Implementation of Oxymetry Sensors for Cardiovascular Load Monitoring When Physical Exercise

  • Dhodit Rengga Tisna Politeknik Elektronika Negeri Surabaya, Indonesia
  • M. Udin Harun Al Rasyid Politeknik Elektronika Negeri Surabaya, Indonesia
  • Sritrusta Sukaridhoto Politeknik Elektronika Negeri Surabaya, Indonesia
Keywords: monitoring, heart rate, oxygen saturation, CVL, overtraining


The performance condition of an athlete must always be maintained, one way to maintain that performance is by training. Each individual has different abilities and physiological responses in receiving the portion of the exercise. Physical exercise that exceeds the body's ability can worsen the condition of the athlete itself which can result in excessive fatigue (overtraining) or can even result in injury. Therefore a system is needed to monitor the condition of the physiological response when given the intensity of the training load so that the portion of the training provided provides positive benefits for the athlete.
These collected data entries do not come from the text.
(** C36. [p EXPR] on a well-formed expression of at most 32 tokens, over the
    registers, the [pc] and the memory of the simulation: a single number or
    register, or what starts with a parenthesis, is printed with the value of
    the expression as the evaluator reads it, all hexadecimal numbers as the last
    one and all registers as the last one (with at most one of each, the value of
    the expression itself, [ExprGram.expr_correct]), as long as that is defined;
    the value stands behind the trace of the lexer as an unsigned 32-bit number,
    and neither the simulation nor the watchpoints are touched.  On any other
    expression the shell stops at a read in front of the array of tokens. *)
Theorem p_prints_value fuel d e gaps :
  let s := msim d in
  let line := sdb_line gettimeofday fuel (type_cmd "p" (lay gaps (toks e))) d in
  shell_ok d → wf 1 e = true →
  (registers e ≠ [] → length (gpr_view s) = 33%nat) → (length (toks e) <= NR_TOKEN)%nat →
  (∀ v, inside e = true → zeval (gpr_view s) (wb_pc_now s) (pmem (hst s)) (as_read e) = Some v →
     ∃ out st, line = (out ++ ["Expression: " +:+ lay gaps (toks e) +:+ " = " +:+ fmt_d (u32 v) +:+ nl],
                       Ok (Sdb s (wps d) st))) ∧
  (inside e = false → result line = Fault OutOfBounds).
Proof.
  cbv zeta. intros Hok Hw H33 Hn.
  rewrite (sdb_line_cmd _ _ "p" ("p", "   p EXPR: Calculate the expresion", cmd_p))
    by (done || by eapply lay_toks_nonempty).
  cbn [run_handler snd]. unfold run_p. rewrite token_rest by by eapply lay_toks_nonempty. split.
  - intros v Hi Hz. destruct (expr_value _ _ _ (sts d) e gaps v Hw Hi Hz H33 Hn (shell_strs _ Hok)) as [st Hx].
    exists (sdb_expr d (lay gaps (toks e))).1, st.
    unfold sdb_expr in *. destruct (expr _ _ _ _ _) as [o r]. simpl in Hx. subst r. done.
  - intros Hi. unfold sdb_expr. by rewrite result_bind, expr_outside by (done || apply shell_strs, Hok).
Qed.
(* ===== verification/SimType.v ===== *)
(** * Well-formed simulation states
    What the C++ types and the code together keep true of the simulation from
    power-on to the end of a session of the shell: the memory holds bytes and
    nothing outside the array, the state is one of the four macros of
    [common.h] and is NPC_ABORT only after a mismatch, the counters stay in
    the ranges of their types.  Every operation of [Cpu.v], [Init.v] and
    [Sdb.v] that returns preserves this; the lemmas are postconditions
    ([ensures] of the prelude), one per operation, composed as the code
    composes the operations. *)
From Stdlib Require Import Ascii.
From stdpp Require Import base numbers list option strings gmap.
From S2P Require Import Prelude Bytes CText PMem Watch Expr Cpu Elf Sdb Session Init.

Local Open Scope Z_scope.

(** [pmem]: bytes, none of them outside the array. *)
Record pmem_ok (m : bytes) : Prop := {
  pmem_bytes : bytes_ok m;
  pmem_bound : ∀ a, is_Some (m !! a) → 0 <= a < CONFIG_MSIZE
}.

Lemma pmem_ok_empty : pmem_ok ∅.
Proof. split; [apply bytes_ok_empty|]. intros a. rewrite lookup_empty. by intros []. Qed.

Lemma pmem_ok_store_bytes m off l :
  pmem_ok m → Forall is_byte l → in_pmem off (length l) = true → pmem_ok (store_bytes m off l).
Proof.
  intros [Hb Hd] Hl Hin. split; [by apply bytes_ok_store_bytes|]. unfold in_pmem in Hin. bool_to_prop.
  clear Hb Hl. revert m off H H0 Hd. induction l as [|b l IH]; intros m off H0 H1 Hd; cbn [store_bytes]; [done|].
  cbn [length] in H1. apply IH; [lia|lia|]. intros a. destruct (decide (a = off)) as [->|].
  - lia.
  - rewrite lookup_insert_ne by done. apply Hd.
Qed.

Lemma pmem_store_ok m off n data : pmem_ok m → ensures (pmem_store m off n data) pmem_ok.
Proof.
  intros Hm. unfold pmem_store. case_if; [|apply ensures_fail]. apply ensures_ret.
  apply pmem_ok_store_bytes; [done|apply le_split_bytes|by rewrite length_le_split].
Qed.

Lemma paddr_write_ok m addr len data : pmem_ok m → ensures (paddr_write m addr len data) pmem_ok.
Proof.
  intros Hm. unfold paddr_write.
  repeat (case_if; try (by apply pmem_store_ok); try (by apply ensures_fail)).
  apply ensures_bind, ensures_any. intros _. by apply ensures_ret.
Qed.

Lemma write_lanes_ok lanes m addr wdata wmask :
  pmem_ok m → ensures (write_lanes m addr wdata wmask lanes) pmem_ok.
Proof.
  revert m. induction lanes as [|i lanes IH]; intros m Hm; cbn [write_lanes]; [by apply ensures_ret|].
  apply ensures_bind. eapply ensures_mono; [|exact IH].
  case_if; [by apply paddr_write_ok|by apply ensures_ret].
Qed.

Lemma mem_write_ok c m waddr wdata wmask wen :
  pmem_ok m → ensures (mem_write c m waddr wdata wmask wen) pmem_ok.
Proof.
  intros Hm. unfold mem_write. case_if; [|by apply ensures_ret]. case_if; [|by apply write_lanes_ok].
  apply ensures_bind, ensures_any. intros _. by apply ensures_ret.
Qed.

Section typed.
Context {T R : Type} `{!Dut T} `{!RefSim R}.
Variable gettimeofday : nat → Z * Z.
Implicit Types (s : sim T R) (d : sdb T R).

(** [main_time] is a [uint64_t]; [wb_num] an [int] that only counts. *)
Record sim_ok s : Prop := {
  ok_pmem : pmem_ok (pmem (hst s));
  ok_time : 0 <= main_time s < 2 ^ 64;
  ok_state : cpu_state s ∈ [NPC_RUNNING; NPC_END; NPC_QUIT; NPC_ABORT];
  ok_error : difftest_error s ∈ [0; 1];
  ok_abort : cpu_state s = NPC_ABORT → difftest_error s = 1;
  ok_num : 0 <= wb_num s <= INT_MAX
}.

(** ** Clocking *)

Lemma run_dpi_ok c h (t : dpi T) :
  pmem_ok (pmem h) → ensures (run_dpi gettimeofday c h t) (λ r, pmem_ok (pmem r.1)).
Proof.
  revert h. induction t as [t|a e v k IH|a v m e k IH|e k IH|p k IH]; intros h Hh; cbn [run_dpi].
  - by apply ensures_ret.
  - apply ensures_bind, ensures_any. intros [v' tm]. by apply IH.
  - apply ensures_bind. eapply ensures_mono; [by apply mem_write_ok|]. intros m' Hm. by apply IH.
  - by apply IH.
  - apply ensures_bind. unfold set_gpr_ptr. destruct p.
    + apply ensures_ret. by apply IH.
    + apply ensures_bind, ensures_any. intros _. apply ensures_ret. by apply IH.
Qed.

(** What clocking may change of a typed state. *)
Lemma sim_ok_set_top s c r h t time :
  sim_ok s → pmem_ok (pmem h) → 0 <= time < 2 ^ 64 → sim_ok (set_top s c r h t time).
Proof. by intros []; split. Qed.

Lemma eval_at_ok c s : sim_ok s → ensures (eval_at gettimeofday c s) sim_ok.
Proof.
  intros Hs. unfold eval_at. apply ensures_bind. eapply ensures_mono; [apply run_dpi_ok, Hs|].
  intros [h t] Hh. apply ensures_ret. apply sim_ok_set_top; [done|done|apply Hs].
Qed.

Lemma tick_time_ok s : sim_ok s → sim_ok (tick_time s).
Proof. intros Hs. apply sim_ok_set_top; [done|apply Hs|apply wrap_range; lia]. Qed.

Lemma single_cycle_ok s : sim_ok s → ensures (single_cycle gettimeofday s) sim_ok.
Proof.
  intros Hs. unfold single_cycle. apply ensures_bind. eapply ensures_mono; [by apply eval_at_ok|].
  intros s1 H1. apply ensures_bind. eapply ensures_mono; [by apply eval_at_ok, tick_time_ok|].
  intros s2 H2. by apply ensures_ret, tick_time_ok.
Qed.

Lemma set_rstn_ok s r : sim_ok s → sim_ok (set_rstn s r).
Proof. intros Hs. apply sim_ok_set_top; [done|apply Hs..]. Qed.

Lemma reset_ok n s : sim_ok s → ensures (reset gettimeofday n s) sim_ok.
Proof.
  intros Hs. unfold reset. apply ensures_bind.
  enough (∀ k s, sim_ok s → ensures (cycles gettimeofday k s) sim_ok) as Hc.
  { eapply ensures_mono; [by apply Hc, set_rstn_ok|]. intros s1 H1. by apply ensures_ret, set_rstn_ok. }
  clear. intros k. induction k as [|k IH]; intros s Hs; cbn [cycles]; [by apply ensures_ret|].
  apply ensures_bind. eapply ensures_mono; [by apply single_cycle_ok|exact IH].
Qed.

(** ** The loop *)

Lemma sim_ok_set_ref s r b : sim_ok s → sim_ok (set_ref s r b).
Proof. by intros []; split. Qed.
Lemma sim_ok_set_wb s pc n : sim_ok s → 0 <= n <= INT_MAX → sim_ok (set_wb s pc n).
Proof. by intros []; split. Qed.
Lemma sim_ok_set_state s n :
  sim_ok s → n ∈ [NPC_RUNNING; NPC_END; NPC_QUIT] → sim_ok (Cpu.set_cpu_state s n).
Proof.
  intros [] Hn. rewrite !elem_of_cons, elem_of_nil in Hn.
  split; try done; cbn; destruct Hn as [->|[->|[->|[]]]]; (done || set_solver).
Qed.
Lemma sim_ok_mismatch s : sim_ok s → sim_ok (set_error (Cpu.set_cpu_state s NPC_ABORT) 1).
Proof. intros []. split; try done; cbn; set_solver. Qed.

Lemma difftest_step_ok s : sim_ok s → ensures (difftest_step s) sim_ok.
Proof.
  intros Hs. unfold difftest_step. case_if.
  - apply ensures_bind, ensures_any. intros g. by apply ensures_ret, sim_ok_set_ref.
  - by apply ensures_ret, sim_ok_set_ref.
Qed.

Lemma difftest_check_ok s : sim_ok s → ensures (difftest_check s) sim_ok.
Proof.
  intros Hs. unfold difftest_check. apply ensures_bind, ensures_any. intros [].
  - by apply ensures_ret.
  - apply ensures_bind, ensures_any. intros _. by apply ensures_ret, sim_ok_mismatch.
Qed.

Lemma exec_once_typed s : sim_ok s → ensures (exec_once s) sim_ok.
Proof.
  intros Hs. unfold exec_once. cbv zeta. case_if; [|by apply ensures_ret].
  set (s0 := set_wb s _ _). assert (sim_ok s0) as H0 by apply (sim_ok_set_wb _ _ _ Hs), Hs.
  apply ensures_bind. apply (ensures_mono _ sim_ok).
  - case_if; [|by apply ensures_ret]. apply ensures_bind.
    eapply ensures_mono; [by apply difftest_step_ok|]. intros s1 H1. apply ensures_bind.
    eapply ensures_mono; [apply difftest_check_ok; case_if; by try apply sim_ok_set_ref|].
    intros s2 H2. apply ensures_ret. case_if; [by apply sim_ok_set_ref|done].
  - intros s1 H1. apply ensures_bind, ensures_as_int. intros Hi. apply ensures_ret, sim_ok_set_wb; [done|].
    destruct H1. unfold in_int in Hi. bool_to_prop. lia.
Qed.

Lemma cpu_loop_typed fuel i n s : sim_ok s → ensures (cpu_loop gettimeofday fuel i n s) sim_ok.
Proof.
  revert i s. induction fuel as [|fuel IH]; intros i s Hs; cbn [cpu_loop];
    (case_if; [|by apply ensures_ret]); (case_if; [by apply ensures_ret|]); apply ensures_bind;
    (eapply ensures_mono; [by apply exec_once_typed|]); intros s1 H1;
    (case_if; [by apply ensures_ret, sim_ok_set_state; [|set_solver]|]); apply ensures_bind;
    (eapply ensures_mono; [by apply single_cycle_ok|]); intros s2 H2; apply ensures_bind, ensures_as_int;
    intros _.
  - apply ensures_fail.
  - by apply IH.
Qed.

Lemma cpu_exec_typed fuel n s : sim_ok s → ensures (cpu_exec gettimeofday fuel n s) sim_ok.
Proof.
  intros Hs. unfold cpu_exec. case_if; [apply ensures_bind, ensures_any; intros _; by apply ensures_ret|].
  case_if; [by apply ensures_ret|].
  case_if; [apply ensures_bind, ensures_any; intros _; by apply ensures_ret|].
  apply ensures_bind. eapply ensures_mono; [apply cpu_loop_typed, sim_ok_set_state; [done|set_solver]|].
  intros s1 H1. case_if; [apply ensures_bind, ensures_any; intros _; by apply ensures_ret|].
  case_if; [|by apply ensures_ret, sim_ok_set_state; [|set_solver]].
  do 3 (apply ensures_bind, ensures_any; intros ?). by apply ensures_ret.
Qed.

(** ** The shell *)

(** A command leaves the simulation alone or runs [cpu_exec] on it. *)
Lemma run_handler_typed fuel h args rest d :
  sim_ok (msim d) → ensures (run_handler gettimeofday fuel h args rest d) (λ d', sim_ok (msim d')).
Proof.
  intros Hd. destruct (runs_sim h) eqn:Hh.
  - destruct h; try done; cbn [run_handler].
    + apply ensures_bind. eapply ensures_mono; [by apply cpu_exec_typed|]. intros s Hs. by apply ensures_ret.
    + apply ensures_bind. eapply ensures_mono; [apply cpu_exec_typed, sim_ok_set_state; [done|set_solver]|].
      intros s Hs. by apply ensures_ret.
    + unfold run_si. apply ensures_bind, ensures_any. intros n. apply ensures_bind.
      eapply ensures_mono; [by apply cpu_exec_typed|]. intros s Hs. by apply ensures_ret.
  - eapply ensures_mono; [by apply handler_keeps|]. by intros d' ->.
Qed.

Lemma sdb_lines_typed fuel lines d :
  sim_ok (msim d) → ensures (sdb_lines gettimeofday fuel lines d) (λ d', sim_ok (msim d')).
Proof.
  revert d. induction lines as [|str lines IH]; intros d Hd; cbn [sdb_lines]; [by apply ensures_ret|].
  apply ensures_bind. apply (ensures_mono _ (λ d', sim_ok (msim d'))).
  - unfold sdb_line. case_match; [|by apply ensures_ret]. case_match. case_match.
    + by apply run_handler_typed.
    + apply ensures_bind, ensures_any. intros _. by apply ensures_ret.
  - intros d1 H1. case_if; [by apply ensures_ret|by apply IH].
Qed.

Lemma sdb_mainloop_typed fuel batch lines d :
  sim_ok (msim d) → ensures (sdb_mainloop gettimeofday fuel batch lines d) (λ d', sim_ok (msim d')).
Proof.
  intros Hd. unfold sdb_mainloop. case_if; [apply (run_handler_typed fuel cmd_c None ""); done|].
  by apply sdb_lines_typed.
Qed.

(** ** The start *)

Variable sys : system.
(** A file is a list of bytes. *)
Hypothesis files_bytes : ∀ f contents, file_at sys f = Some contents → Forall is_byte contents.

Lemma load_img_ok m img :
  pmem_ok m → (∀ name contents, img = ImageFile name contents → Forall is_byte contents) →
  ensures (load_img m img) (λ r, pmem_ok r.2).
Proof.
  intros Hm Hi. destruct img as [|name|name contents]; cbn [load_img].
  - apply ensures_bind, ensures_any. intros _. by apply ensures_ret.
  - apply ensures_fail.
  - apply ensures_bind, ensures_any. intros _. case_if; [apply ensures_fail|].
    case_if; [|apply ensures_fail]. apply ensures_ret. by apply pmem_ok_store_bytes; [|eapply Hi|].
Qed.

Lemma init_difftest_ok so opened err dlsym n s :
  sim_ok s → ensures (init_difftest so opened err dlsym n s) sim_ok.
Proof.
  intros Hs. unfold init_difftest. case_match; [|apply ensures_fail].
  do 2 (apply ensures_bind, ensures_any; intros _). case_if; [|apply ensures_fail].
  case_if; [|apply ensures_fail]. cbv zeta. apply ensures_bind, ensures_any. intros g.
  by apply ensures_ret, sim_ok_set_ref.
Qed.

Lemma init_sim_ok argv0 opts s :
  sim_ok s → ensures (init_sim gettimeofday sys argv0 opts s) (λ r, sim_ok r.2).
Proof.
  intros Hs. unfold init_sim. apply ensures_bind. eapply ensures_mono; [by apply reset_ok|]. intros s1 H1.
  apply ensures_bind. apply (ensures_mono _ (λ r, sim_ok r.2)).
  - unfold init_monitor. apply ensures_bind. apply (ensures_mono _ (λ r, sim_ok r.2)).
    + unfold init_args. apply ensures_bind, ensures_any. intros a. apply ensures_bind.
      eapply ensures_mono; [apply load_img_ok; [apply H1|]|].
      { intros name contents. unfold image_of. repeat case_match; intros; simplify_eq. by eapply files_bytes. }
      intros [n m] Hm. cbv zeta. apply ensures_bind. eapply ensures_mono.
      { apply init_difftest_ok. apply sim_ok_set_top; [done|exact Hm|apply H1]. }
      intros s2 H2. by apply ensures_ret.
    + intros [a s2] H2. do 2 (apply ensures_bind, ensures_any; intros _). by apply ensures_ret.
  - intros [a s2] H2. apply ensures_bind, ensures_any. intros _. by apply ensures_ret.
Qed.

(** C16. The simulation stays well typed through the whole program.  Started from a
    well-typed state with any command line and any lines typed into the shell,
    a program that reaches the end of [sdb_mainloop] leaves the memory an
    array of bytes with nothing outside its bounds, [cpu_state] one of the
    four macros and NPC_ABORT only when differential testing found a
    mismatch, [difftest_error] 0 or 1, the time a [uint64_t] and the count of
    write-backs a non-negative [int]. *)
Theorem session_typed fuel argv0 opts lines s :
  sim_ok s →
  ensures ('(a, s) ← init_sim gettimeofday sys argv0 opts s;
           sdb_mainloop gettimeofday fuel (is_batch_mode a) lines (init_sdb s))
    (λ d, sim_ok (msim d)).
Proof.
  intros Hs. apply ensures_bind. eapply ensures_mono; [by apply init_sim_ok|].
  intros [a s1] H1. by apply sdb_mainloop_typed.
Qed.
End typed.

(** ** Witness *)

Lemma session_typed_witness :
  ∃ d, result ('(a, s) ← init_sim Toy.no_clock InitToy.toy "npc" [ODiff "ref.so"; OImage "prog.bin"] InitToy.power_on;
               sdb_mainloop Toy.no_clock 9 (is_batch_mode a) ["si 2"; "p (1 + 1)"; "q"] (init_sdb s)) = Ok d ∧
    sim_ok (msim d).
Proof.
  eexists. split; [vm_compute; reflexivity|].
  apply (session_typed Toy.no_clock InitToy.toy) with (fuel := 9%nat) (argv0 := "npc")
    (opts := [ODiff "ref.so"; OImage "prog.bin"]) (lines := ["si 2"; "p (1 + 1)"; "q"]) (s := InitToy.power_on).
  - intros f contents. cbn. destruct (String.eqb f "prog.bin"); [|discriminate].
    intros [= <-]. repeat constructor; unfold is_byte; lia.
  - split; cbn; [apply pmem_ok_empty|lia|set_solver|set_solver|discriminate|unfold INT_MAX; lia].
  - vm_compute. reflexivity.
Defined.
This system was developed using an oxymetry sensor, microcontroller and wifi module ESP8266.  This system is used to collect heart rate and oxygen saturation data, then with the existing formula the heart rate value is converted to a CVL (Cardiovascular Load) value to determine the level of fatigue in athletes when given the intensity of the training load. By using a web-based application, measurement data is displayed in realtime to make it easier to see the results of monitoring. From the experimental results the system can monitor changes in the physiological condition of the athlete when given the intensity of the training load. Finally, the developed system can collect athlete's physiological data, and can store the data in a database and display it in a web application.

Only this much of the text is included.